Patti Bown
Patti Bown (July 26, 1931, Seattle, Washington – March 21, 2008, Media, Pennsylvania) was an American jazz pianist, composer, and singer.
Early life and education
[edit]Patricia Anne Bown was born in Seattle, the daughter of Augustus Bown and Edith Ruth Cahill Bown.[1] Her father worked as a chef on the railroad, and her mother as a beautician. They met in Canada, then relocated to Seattle's Central District to raise their seven children.[2] The family was Catholic, and young Patti did chores to help out the nuns who lived in a nearby enclosed Carmelite convent.[3]

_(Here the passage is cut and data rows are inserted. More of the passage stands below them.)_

(** Every bit of every word after a scan. *)
Lemma Where_all_bits cOp bOp sign set len value (mv : list Z) :
  0 <= len <= Length set -> words_for len <= Length mv ->
  exists mv',
    Where cOp bOp sign set len value mv = Some (tt, mv') /\
    length mv' = length mv /\
    forall (w : nat) j, 0 <= j < 64 ->
      Z.testbit (mv' !!! w) j
      = if Z.of_nat w <? words_for len
        then merge_bit bOp (Z.testbit (mv !!! w) j)
               ((64 * Z.of_nat w + j <? len)
                && scan_bit cOp sign set len value (64 * Z.of_nat w + j))
        else Z.testbit (mv !!! w) j.
Proof.
  intros Hlen Hmv.
  destruct (words_for_cases len ltac:(lia)) as (Hq & Hr & Hdm & Hw0 & Hw1).
  destruct (Where_words cOp bOp sign set len value mv Hlen Hmv)
    as (mv' & Hrun & Hsize & Hblock & Htail & Hrest).
  exists mv'. split; [done|]. split; [done|].
  intros w j Hj. unfold scan_bit. rewrite blockLength_div.
  destruct (Z.ltb_spec (Z.of_nat w) (words_for len)) as [Hin|Hout].
  - destruct (decide (Z.of_nat w < len / 64)) as [Hw|Hw].
    + destruct (Hblock w Hw) as (R & _ & _ & Hbits & ->).
      rewrite merged_testbit, Hbits by done.
      destruct (Z.ltb_spec (64 * Z.of_nat w + j) len); [|lia].
      destruct (Z.ltb_spec (64 * Z.of_nat w + j) (64 * (len / 64))); [done | lia].
    + assert (Hpos : 0 < len mod 64) by (destruct (Z.eq_dec (len mod 64) 0); lia).
      assert (Heq : Z.of_nat w = len / 64) by lia.
      destruct (Htail Hpos) as (R & _ & _ & Hbits & Hword).
      replace w with (Z.to_nat (len / 64)) by lia.
      rewrite Hword, merged_testbit, Hbits by lia. rewrite blockLength_div.
      rewrite Z2Nat.id by lia. f_equal.
      destruct (Z.ltb_spec (64 * (len / 64) + j) (64 * (len / 64))); [lia|].
      destruct (Z.ltb_spec j (len mod 64)), (Z.ltb_spec (64 * (len / 64) + j) len);
        (done || lia).
  - by rewrite Hrest.
Qed.

Lemma is_word64_ones_testbit j : 0 <= j < 64 -> Z.testbit (2 ^ 64 - 1) j = true.
Proof. intros Hj. change (2 ^ 64 - 1) with (Z.ones 64). apply Z.ones_spec_low. lia. Qed.

(** The representation invariant of an [Unsigned] scan. *)
Lemma scan_represents cOp bOp set len value (mv : list Z) (P : Z -> bool) :
  Forall is_byte set -> is_byte value ->
  0 <= len <= Length set -> words_for len <= Length mv ->
  represents mv len P ->
  exists mv',
    Where cOp bOp Unsigned set len value mv = Some (tt, mv') /\
    represents mv' len
      (fun i => merge_bit bOp (P i) (naive_compare cOp Unsigned (row set i) value)).
Proof.
  intros Hset Hvalue Hlen Hmv Hrep.
  destruct (Where_all_bits cOp bOp Unsigned set len value mv Hlen Hmv)
    as (mv' & Hrun & Hsize & Hbits).
  exists mv'. split; [done|]. intros w j Hw Hj.
  rewrite Hsize in Hw. rewrite Hbits, Hrep by done.
  destruct (words_for_cases len ltac:(lia)) as (Hq & Hr & Hdm & Hw0 & Hw1).
  destruct (Z.ltb_spec (64 * Z.of_nat w + j) len) as [Hrow|Hrow].
  - rewrite scan_bit_naive by (done || lia || by right).
    destruct (Z.ltb_spec (Z.of_nat w) (words_for len)); [done|].
    destruct (Z.eq_dec (len mod 64) 0); lia.
  - simpl. destruct (Z.of_nat w <? words_for len); [by destruct bOp|].
    rewrite Hrep by done. destruct (Z.ltb_spec (64 * Z.of_nat w + j) len); [lia | done].
Qed.

(** X7. A scan of a column of bytes in [Unsigned] mode keeps the bitmap
    a representation of a row predicate: when the bitmap represents [P]
    on the rows below [len], after the scan it represents the combinator
    applied to [P] and the naive comparison of the row against the
    scalar. *)
Theorem Where_keeps_representation cOp bOp set len value (mv : list Z) (P : Z -> bool) :
  Forall is_byte set -> is_byte value ->
  0 <= len <= Length set -> words_for len <= Length mv ->
  represents mv len P ->
  exists mv',
    Where cOp bOp Unsigned set len value mv = Some (tt, mv') /\
    represents mv' len
      (fun i => merge_bit bOp (P i) (naive_compare cOp Unsigned (row set i) value)).
Proof. apply scan_represents. Qed.

Lemma Where_keeps_representation_witness :
  exists mv',
    Where LessThan Or Unsigned [5; 200; 15] 3 100 [0] = Some (tt, mv') /\
    represents mv' 3
      (fun i => merge_bit Or ((fun _ => false) i)
                  (naive_compare LessThan Unsigned (row [5; 200; 15] i) 100)).
Proof.
  apply (Where_keeps_representation LessThan Or [5; 200; 15] 3 100 [0] (fun _ => false)).
  - repeat constructor; unfold is_byte; lia.
  - unfold is_byte; lia.
  - change (Length [5; 200; 15]) with 3. lia.
  - change (words_for 3) with 1. change (Length [0]) with 1. lia.
  - intros w j Hw Hj. destruct w as [|w]; [|simpl in Hw; lia].
    change ([0] !!! 0%nat) with 0. rewrite Z.bits_0. by rewrite andb_false_r.
Defined.

(** The bit count of a representation. *)
Lemma count_represented (mv : list Z) (len : Z) (P : Z -> bool) :
  0 <= len <= INT_MAX -> len <= 64 * Length mv ->
  represents mv len P ->
  CountInternal (Length mv) mv = Some (count_below P (Z.to_nat len), mv).
Proof.
  unfold INT_MAX. intros Hlen Hcap Hrep.
  assert (Htotal : total_bit_count mv = count_below P (Z.to_nat len)).
  { apply total_bit_count_matching; [lia | exact Hrep]. }
  pose proof (count_below_range P (Z.to_nat len)) as Hrange.
  assert (Htake : take (Z.to_nat (Length mv)) mv = mv).
  { apply take_ge. unfold Length. lia. }
  rewrite CountInternal_spec; rewrite ?Htake, ?Htotal; try (unfold Length; lia).
  do 2 f_equal. unfold to_int32. cbv zeta. rewrite Z.mod_small by lia.
  destruct (Z.ltb_spec (count_below P (Z.to_nat len)) (2 ^ 31)); lia.
Qed.

(** X8. [CountInternal] over a whole bitmap that represents a row
    predicate on [len <= INT_MAX] rows returns the number of rows below
    [len] that satisfy the predicate, and leaves the bitmap as it was. *)
Theorem CountInternal_counts_represented_rows (mv : list Z) (len : Z) (P : Z -> bool) :
  0 <= len <= INT_MAX -> len <= 64 * Length mv ->
  represents mv len P ->
  CountInternal (Length mv) mv = Some (count_below P (Z.to_nat len), mv).
Proof. apply count_represented. Qed.

Lemma CountInternal_counts_represented_rows_witness :
  CountInternal (Length [5]) [5] = Some (count_below (fun i => Z.even i) (Z.to_nat 3), [5]).
Proof.
  apply (CountInternal_counts_represented_rows [5] 3 (fun i => Z.even i)).
  - unfold INT_MAX. lia.
  - change (Length [5]) with 1. lia.
  - intros w j Hw Hj. destruct w as [|w]; [|simpl in Hw; lia].
    change ([5] !!! 0%nat) with 5. change (64 * Z.of_nat 0 + j) with j.
    assert (Hcases : j = 0 \/ j = 1 \/ j = 2 \/ 3 <= j < 64) by lia.
    destruct Hcases as [-> | [-> | [-> | Hhigh]]]; [done | done | done |].
    destruct (Z.ltb_spec j 3); [lia|]. simpl.
    change 5 with (5 mod 2 ^ 3). apply Z.mod_pow2_bits_high. lia.
Defined.

(** An [And] scan into a bitmap of exact size yields a representation. *)
Lemma and_scan_represents cOp set len value (mv : list Z) (P : Z -> bool) :
  Forall is_byte set -> is_byte value ->
  0 <= len <= Length set -> Length mv = words_for len ->
  (forall i, 0 <= i < len -> Z.testbit (mv !!! Z.to_nat (i / 64)) (i mod 64) = P i) ->
  exists mv',
    Where cOp And Unsigned set len value mv = Some (tt, mv') /\
    represents mv' len (fun i => P i && naive_compare cOp Unsigned (row set i) value).
Proof.
  intros Hset Hvalue Hlen Hsize HP.
  destruct (Where_all_bits cOp And Unsigned set len value mv Hlen ltac:(lia))
    as (mv' & Hrun & Hsize' & Hbits).
  exists mv'. split; [done|]. intros w j Hw Hj.
  rewrite Hbits by done.
  destruct (Z.ltb_spec (Z.of_nat w) (words_for len)); [|unfold Length in *; lia].
  simpl. destruct (Z.ltb_spec (64 * Z.of_nat w + j) len) as [Hrow|Hrow].
  - rewrite scan_bit_naive by (done || lia || by right).
    rewrite <- (HP (64 * Z.of_nat w + j)) by lia. simpl. do 2 f_equal.
    + f_equal. replace ((64 * Z.of_nat w + j) / 64) with (Z.of_nat w); [lia|].
      apply Z.div_unique with (r := j); lia.
    + apply Z.mod_unique with (q := Z.of_nat w); lia.
  - apply andb_false_r.
Qed.
Definition initialize_with_user_input (access_token output_directory : string)
    (selected_fields : option (list string)) : M world AppConfig :=
  w ← get;
  let config := AppConfig_init (home w) in
  let config :=
    if negb (String.eqb access_token "")
    then set_access_token_of (JStr access_token) config else config in
  config ←
    (if negb (String.eqb output_directory "") then
       found ← Path_exists output_directory;
       is_directory ← (if found : bool then Path_is_dir output_directory
                       else mret false);
       if is_directory : bool
       then mret (set_output_directory
                    (JStr (path_render w output_directory)) config)
       else mret (set_output_directory
                    (JStr (joinpath (home w) "Documents")) config)
     else mret config);
  let config :=
    match selected_fields with
    | Some ((_ :: _) as fields) =>
        set_selected_fields (JList (map JStr (validate_selected_fields fields))) config
    | _ => config
    end in
  try_catch
    (save_config c config_manager (to_dict config);;
     mret config)
    (fun _ => raise RuntimeError).

(** The [try] of [setup_application]. *)
Definition setup_body (access_token output_directory : string)
    (selected_fields : option (list string)) : M world AppConfig :=
  first_run ← is_first_run;
  if first_run : bool then
    if negb (String.eqb access_token "")
       || negb (String.eqb output_directory "")
       || match selected_fields with Some (_ :: _) => true | _ => false end
    then initialize_with_user_input access_token output_directory selected_fields
    else initialize_default_config
  else
    config_dict ← load_config c config_manager;
    w ← get;
    lift (from_dict (home w) config_dict).

Definition setup_application (access_token output_directory : string)
    (selected_fields : option (list string)) : M world AppConfig :=
  try_catch
    (setup_body access_token output_directory selected_fields)
    (fun _ => initialize_default_config).

End WithCrypto.

(** The configuration built by [initialize_default_config], before it is
    saved. *)
Definition default_config_for (w : world) : AppConfig :=
  set_selected_fields (JList (map JStr DEFAULT_SELECTED_FIELDS))
    (set_output_directory
       (JStr (if path_exists w (joinpath (home w) "Documents")
              then joinpath (home w) "Documents" else home w))
       (AppConfig_init (home w))).

End ConfigInitializer.

(** * Theorems *)

(** ** Field selection ([config_schema.py]) *)

Section FieldSelection.
Import ConfigSchema.

Lemma contains_true x l : contains x l = true <-> x ∈ l.
Proof. unfold contains. apply bool_decide_eq_true. Qed.

Lemma contains_false x l : contains x l = false <-> x ∉ l.
Proof. unfold contains. apply bool_decide_eq_false. Qed.

Lemma contains_cons_ne x y l : x <> y -> contains x (y :: l) = contains x l.
Proof.
  intros Hne. unfold contains. apply bool_decide_ext.
  rewrite elem_of_cons. naive_solver.
Qed.

Lemma add_required_spec sel : add_required sel = missing_required sel ++ sel.
Proof.
  unfold add_required, missing_required, REQUIRED_FIELDS. cbn [fold_left List.filter].
  destruct (contains "name" sel) eqn:Hn; cbn [negb].
  - destruct (contains "created_at" sel); reflexivity.
  - rewrite contains_cons_ne by discriminate.
    destruct (contains "created_at" sel); reflexivity.
Qed.

Lemma missing_required_in_catalog sel :
  List.filter in_catalog (missing_required sel) = missing_required sel.
Proof.
  unfold missing_required. cbn [List.filter].
  destruct (contains "created_at" sel), (contains "name" sel); reflexivity.
Qed.

Lemma required_present sel r :
  r ∈ REQUIRED_FIELDS -> r ∈ missing_required sel ++ List.filter in_catalog sel.
Proof.
  intros Hr. rewrite elem_of_app.
  destruct (contains r sel) eqn:Hc.
  - right. apply list_elem_of_In, filter_In. split.
    + apply list_elem_of_In, contains_true, Hc.
    + unfold REQUIRED_FIELDS in Hr. set_unfold.
      destruct Hr as [Hr | [Hr | []]]; rewrite Hr; reflexivity.
  - left. unfold missing_required. apply list_elem_of_In, filter_In.
    rewrite Hc. split; [| reflexivity].
    apply list_elem_of_In. unfold REQUIRED_FIELDS in Hr. set_solver.
Qed.

Lemma validate_selected_fields_nonempty sel :
  sel <> [] ->
  validate_selected_fields sel = missing_required sel ++ List.filter in_catalog sel.
Proof.
  intros Hne. destruct sel as [| f fs]; [congruence |].
  unfold validate_selected_fields.
  rewrite add_required_spec, List.filter_app, missing_required_in_catalog.
  reflexivity.
Qed.

Lemma validate_selected_fields_in_catalog sel k :
  k ∈ validate_selected_fields sel -> in_catalog k = true.
Proof.
  destruct sel as [| f fs].
  - cbn. set_unfold. intros H.
    repeat (destruct H as [H | H]; [rewrite H; reflexivity |]). destruct H.
  - unfold validate_selected_fields. intros H.
    apply list_elem_of_In, filter_In in H. apply H.
Qed.

(** [add_required_obj] performs on the object what [fold_left] computes. *)
Lemma add_required_obj_spec required x v (h : store) :
  h !! x = Some v ->
  add_required_obj required x h =
    Some (<[x := fold_left
                   (fun acc r => if contains r acc then acc else r :: acc)
                   required v]> h).
Proof.
  revert v h. induction required as [| r rest IH]; intros v h Hx.
  - cbn [add_required_obj fold_left]. by rewrite insert_id.
  - cbn [add_required_obj fold_left]. rewrite Hx. cbn.
    destruct (contains r v) eqn:Hc; cbn.
    + by apply IH.
    + unfold insert0. rewrite Hx. cbn.
      rewrite (IH (r :: v)) by apply lookup_insert_eq.
      by rewrite insert_insert_eq.
Qed.
(** X2: when " (Ubuntu" occurs in the version string, or " (Debian" does
    and "Ubuntu" does not, version resolution returns what the tolerant
    parser makes of the part of the string before the first such
    occurrence; the rest of the string has no influence. *)
Theorem collectVersion_vendor_parenthetical c s version rest i :
  w_versionRows w (st_trace s) c versionQuery = inr (version :: rest) ->
  String.index 0 " (Ubuntu" version = Some i
  \/ (strings_Contains version "Ubuntu" = false
      /\ String.index 0 " (Debian" version = Some i) ->
  collectVersion ParseTolerant w (Some c) s =
  (Done (ParseTolerant (String.substring 0 i version)),
   withEvents [EQuery c versionQuery] s).
Proof.
  intros Hrows Hmark. rewrite collectVersion_query, Hrows. cbn [lookup list_lookup].
  assert (Hin : forall marker, String.index 0 marker version = Some i ->
            forall s1, parseSpecialVersion ParseTolerant version (strings_Index version marker) s1
                       = (Done (ParseTolerant (String.substring 0 i version)), s1)).
  { intros marker Hi s1. unfold strings_Index. rewrite Hi.
    rewrite parseSpecialVersion_in_bounds.
    - now rewrite Nat2Z.id.
    - apply index_le_length in Hi. lia. }
  destruct Hmark as [Hi | [HU Hi]].
  - rewrite (parenthetical_contains_token version " (Ubuntu" "Ubuntu" i Hi)
      by (reflexivity || discriminate).
    cbv zeta. now rewrite (Hin _ Hi).
  - rewrite HU.
    rewrite (parenthetical_contains_token version " (Debian" "Debian" i Hi)
      by (reflexivity || discriminate).
    cbv zeta. now rewrite (Hin _ Hi).
Qed.

(** X3: version resolution panics on exactly two kinds of answers of the
    server: a result without rows, and a first row that contains the token
    "Ubuntu" (or, without "Ubuntu", the token "Debian") but not the
    parenthetical " (Ubuntu" (" (Debian").  On every other answer it returns
    a version or an error. *)
Theorem collectVersion_panics_iff c s :
  (exists msg, fst (collectVersion ParseTolerant w (Some c) s) = Panic msg)
  <->
  (exists rows,
     w_versionRows w (st_trace s) c versionQuery = inr rows
     /\ (rows = []
         \/ exists version rest,
              rows = version :: rest
              /\ ((strings_Contains version "Ubuntu" = true
                   /\ strings_Index version " (Ubuntu" = (-1)%Z)
                  \/ (strings_Contains version "Ubuntu" = false
                      /\ strings_Contains version "Debian" = true
                      /\ strings_Index version " (Debian" = (-1)%Z)))).
Proof.
  rewrite collectVersion_query. cbv zeta.
  destruct (w_versionRows w (st_trace s) c versionQuery) as [err|[|version rest]] eqn:Hrows.
  - split; [intros [msg H]; discriminate | intros (rows & H & _); discriminate].
  - split; [|intros _; now exists indexRange].
    intros _. exists []. auto.
  - cbn [lookup list_lookup].
    assert (Hsafe : forall marker s1,
              strings_Index version marker <> (-1)%Z ->
              exists r, parseSpecialVersion ParseTolerant version
                          (strings_Index version marker) s1 = (Done r, s1)).
    { intros marker s1 Hne. unfold strings_Index in *.
      destruct (String.index 0 marker version) as [i|] eqn:Hi; [|congruence].
      eexists. apply parseSpecialVersion_in_bounds.
      apply index_le_length in Hi. lia. }
    split.
    + intros [msg H]. exists (version :: rest). split; [reflexivity|]. right.
      exists version, rest. split; [reflexivity|].
      destruct (strings_Contains version "Ubuntu") eqn:HU.
      * left. split; [reflexivity|].
        destruct (Z.eq_dec (strings_Index version " (Ubuntu") (-1)%Z) as [E|E]; [exact E|].
        destruct (Hsafe " (Ubuntu" (mkState (st_trace s ++ [EQuery c versionQuery])
                    (st_instance s) (st_entities s) (st_defers s)) E) as [r Hr].
        rewrite Hr in H. discriminate.
      * right. split; [reflexivity|].
        destruct (strings_Contains version "Debian") eqn:HD.
        -- split; [reflexivity|].
           destruct (Z.eq_dec (strings_Index version " (Debian") (-1)%Z) as [E|E]; [exact E|].
           destruct (Hsafe " (Debian" (mkState (st_trace s ++ [EQuery c versionQuery])
                       (st_instance s) (st_entities s) (st_defers s)) E) as [r Hr].
           rewrite Hr in H. discriminate.
        -- destruct (ParseTolerant version); discriminate.
    + intros (rows & Heq & [Hnil | (v & r & Hcons & Hmark)]).
      * injection Heq as <-. discriminate.
      * injection Heq as <-. injection Hcons as <- <-. exists sliceRange.
        destruct Hmark as [[HU HI] | (HU & HD & HI)].
        -- rewrite HU, HI, parseSpecialVersion_negative by lia. reflexivity.
        -- rewrite HU, HD, HI, parseSpecialVersion_negative by lia. reflexivity.
Qed.
#[export] Program Instance byte_countable : Countable Byte.byte :=
  inj_countable Byte.to_N Byte.of_N _.
Next Obligation. apply Byte.of_to_N. Qed.

(** The integer conversions [int(b)] and [byte(z)] of Go. *)
Definition Z_of_byte (b : Byte.byte) : Z := Z.of_N (Byte.to_N b).

Definition byte_of_Z (z : Z) : Byte.byte :=
  default x00 (Byte.of_N (Z.to_N (z mod 256))).

Lemma Z_of_byte_range b : 0 <= Z_of_byte b < 256.
Proof. unfold Z_of_byte. pose proof (Byte.to_N_bounded b). lia. Qed.

Lemma Z_of_byte_of_Z z : Z_of_byte (byte_of_Z z) = z mod 256.
Proof.
  unfold byte_of_Z, Z_of_byte.
  pose proof (Z.mod_pos_bound z 256 ltac:(lia)).
  destruct (Byte.of_N (Z.to_N (z mod 256))) as [b|] eqn:E; simpl.
  - apply Byte.to_of_N in E. rewrite E. lia.
  - apply Byte.of_N_None_iff in E. lia.
Qed.

Lemma byte_of_Z_of_byte b : byte_of_Z (Z_of_byte b) = b.
Proof.
  unfold byte_of_Z, Z_of_byte.
  pose proof (Byte.to_N_bounded b).
  rewrite Z.mod_small by lia.
  rewrite N2Z.id, Byte.of_to_N. done.
Qed.

#[export] Instance Z_of_byte_inj : Inj (=) (=) Z_of_byte.
Proof. intros a b E. rewrite <- (byte_of_Z_of_byte a), E. apply byte_of_Z_of_byte. Qed.

(** ** Unsigned machine integers

    A Go [uint32] or [uint64] is a [Z]; every operation of the source that can
    wrap is written with [u32] or [u64], the reduction modulo the width. *)
Definition u32 (z : Z) : Z := z mod 2 ^ 32.
Definition u64 (z : Z) : Z := z mod 2 ^ 64.

Definition is_u32 (z : Z) : Prop := 0 <= z < 2 ^ 32.
Definition is_u64 (z : Z) : Prop := 0 <= z < 2 ^ 64.

#[export] Instance is_u32_decision z : Decision (is_u32 z) := _.
#[export] Instance is_u64_decision z : Decision (is_u64 z) := _.

Lemma u32_range z : is_u32 (u32 z).
Proof. unfold is_u32, u32. apply Z.mod_pos_bound. lia. Qed.

Lemma u32_id z : is_u32 z → u32 z = z.
Proof. apply Z.mod_small. Qed.

Lemma u32_u32 z : u32 (u32 z) = u32 z.
Proof. apply u32_id, u32_range. Qed.

Lemma u32_add_wrap a b : is_u32 a → is_u32 b → 2 ^ 32 <= a + b → u32 (a + b) = a + b - 2 ^ 32.
Proof.
  unfold is_u32, u32. intros ???.
  rewrite <- (Z.mod_unique (a + b) (2 ^ 32) 1 (a + b - 2 ^ 32)); lia.
Qed.

(** ** Outcomes

    What a call of a Go function can do besides returning a value: return a
    non-nil error, panic, or block forever (a receive from a nil channel, a
    wait that nothing ends). *)
Inductive outcome (E A : Type) : Type :=
| Ret (a : A)
| Err (e : E)
| Panic
| Block.

Arguments Ret {E A} a.
Arguments Err {E A} e.
Arguments Panic {E A}.
Arguments Block {E A}.

#[export] Instance outcome_ret E : MRet (outcome E) := λ A a, Ret a.

#[export] Instance outcome_bind E : MBind (outcome E) := λ A B f o,
  match o with
  | Ret a => f a
  | Err e => Err e
  | Panic => Panic
  | Block => Block
  end.

#[export] Instance outcome_fmap E : FMap (outcome E) := λ A B f o,
  o ≫= λ a, Ret (f a).

(** A read that panics where the index or slice bound is out of range. *)
Definition or_panic {E A} (o : option A) : outcome E A :=
  match o with Some a => Ret a | None => Panic end.

(** [if cond { return err }]. *)
Definition guard_err {E} (b : bool) (e : E) : outcome E unit :=
  if b then Ret () else Err e.

Lemma or_panic_Ret {E A} (o : option A) (a : A) :
  or_panic (E:=E) o = Ret a ↔ o = Some a.
Proof. destruct o; naive_solver. Qed.

Lemma bind_Ret_inv {E A B} (o : outcome E A) (f : A → outcome E B) b :
  o ≫= f = Ret b → ∃ a, o = Ret a ∧ f a = Ret b.
Proof. destruct o; naive_solver. Qed.

Definition not_panic {E A} (o : outcome E A) : Prop :=
  match o with Panic => False | _ => True end.

Definition is_ret {E A} (o : outcome E A) : Prop :=
  match o with Ret _ => True | _ => False end.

Bown grew up in a household that valued music and Black culture.[1] Edith, herself a pianist and a Fisk University graduate, brought her children to see performances by Marian Anderson, Katherine Dunham, and Arthur Rubenstein.[1] Bown recalled her recounting stories of their grandmother's escape from slavery.[3] Bown's sister, Edith Bown Valentine, was a classical pianist; another sister, Millie Bown Russell, became known for her work on diversity in STEM education.[1]
Bown began playing piano at two years old; she startled her parents with her ability to play Duke Ellington songs by ear after hearing them on the radio.[3] She began to take lessons with a local piano teacher when she was six years old, from whom she learned to read music.[4]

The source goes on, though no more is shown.